Regresó frustrado al punto de partida frente a la escalinata, donde lo esperaba el nahual.

—Es probable que no sea evidente a simple vista.

—¿Estás seguro que está aquí?

—Sí. Estas figuras —dijo el nahual señalando las protuberantes figuras de bulto esculpidas a manera de friso, a un costado de la escalinata— son representación de la serpiente emplumada. Se forman solo ante la presencia de Quetzalcóatl.

José Leonardo colocó la mano sobre una de las figuras y recorrió su contorno con las yemas, pensativo. Al hacerlo, se percató con sorpresa que la segunda a la izquierda, se tambaleaba al tacto. Ejerció más presión sobre ella y, sin mucho esfuerzo, la sumergió dentro del muro y dejó al descubierto un redondel cóncavo detrás. A diferencia del resto de la pirámide, el redondel no despedía luz, era el único punto negro de toda la estructura.

—¡Qué chistoso! Parece una especie de chapa.

—Eso aparenta, ¿será el sitio para abrir la pirámide?

—Creo, pero no estoy muy seguro de como qué será la llave. Tendría que ser algo parecido a una especie de rueda, pero como de unos cinco centímetros de grueso, con superficie lisa y completamente redonda, ¿hay algo así por aquí?

—Sí.

La voz del nahual se tornó repentinamente grave y apagada. José Leonardo volvió la cabeza, preocupado ante el cambio, y descubrió que el nahual no prestaba ya atención a la pirámide, distraído por entero con algo detrás de ellos.

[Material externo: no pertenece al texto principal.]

(** * Badge-check queueing simulation (main.py): model and properties

    The script drives a SimPy discrete-event simulation: a generator
    process [setup] spawns [employee] processes, each of which requests a
    slot of a capacity-bounded [simpy.Resource], records two samples once
    the slot is granted, holds it for a sampled service time and releases
    it.  The module-level loop runs one simulation per machine count and
    reduces the samples to four metrics.

    SimPy is a library the script imports.  The parts of it the script
    exercises are modelled after the library: the event heap ordered by
    (time, priority, event id), processes resumed by the callbacks of the
    events they yield, [Environment.run(until)], and the FIFO
    [Resource] with its [users] list and put queue.  Generators are
    represented by their suspension points.

    Times and metrics are Python floats; they are modelled as exact
    rationals ([Q]).  The module-level generator of [random] is modelled as
    an explicit stream of draws with a read position. *)

From Stdlib Require Import QArith ZArith List Lia Bool Arith PeanoNat.
From Stdlib Require Import Permutation Sorted Lqa.
Import ListNotations.

Close Scope Q_scope.

(** * Part I: the program *)

(** ** Parameters (main.py, lines 6-10) *)

Definition EXPECTED_EMPLOYEES : nat := 1000.
Definition PEAK_ARRIVAL_RATE : Q := 1 # 2.
Definition LOW_ARRIVAL_RATE : Q := 1 # 20.
Definition SERVICE_RATE : Q := 1 # 12.
Definition SIMULATION_DURATION : Q := 3600 # 1.

(** ** The random module

    One call of [random.random()] yields a variate [u01] in [0,1).
    [expovariate(lambd)] is [-log(1 - random()) / lambd] and
    [uniform(a, b)] is [a + (b - a) * random()].  A draw carries the
    variate and the value [-log(1 - u01)], which is not rational in
    general and is therefore supplied by the stream. *)

Record Draw := mkDraw { u01 : Q; nlog : Q }.

Record Random := mkRandom { stream : nat -> Draw; pos : nat }.

Definition advance (r : Random) : Random := mkRandom (stream r) (S (pos r)).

En la entrada de la ciudadela, aguardaba quien aparentaba ser un hombre por su forma, mas cuya presencia claramente indicaba que no era humano, o mortal siquiera. Doblaba en altura a una persona común, notoriamente fornido y corpulento, con piel de obsidiana tan oscura que sobresalía de las demás sombras, y, al verlo, hubiese creado la ilusión de una ceguera repentina de no ser porque sus ojos ámbar refulgían con frialdad. A la cabeza portaba dos plumas de garza, en cuya raíz nacían dos franjas doradas que cubrían su rostro. Estaba vestido con una piel de jaguar negro que caía sobre su espalda y torso hasta las rodillas. En donde debería tener el pie derecho, tenía una serpiente espectral de carbón, parecida a la de los espectros, aunque de mayor tamaño. Sobre el pecho portaba algo similar a un espejo circular, con superficie formada de un extraño material líquido que emanaba humo. Un espejo cuyas medidas parecían ser exactamente las mismas del redondel en la pirámide.

—Tezcatlipoca

José Leonardo retrocedió involuntariamente, hasta que su espalda estaba contra el muro de la prisión. Intentó, fútilmente, desprenderse del dominio de los ojos ámbar que, de una mirada, hurgaban en la profundidad de sus pensamientos. El nahual retrocedió también hasta tocar la pirámide y se colocó frente a su protegido, en pose de resguardo.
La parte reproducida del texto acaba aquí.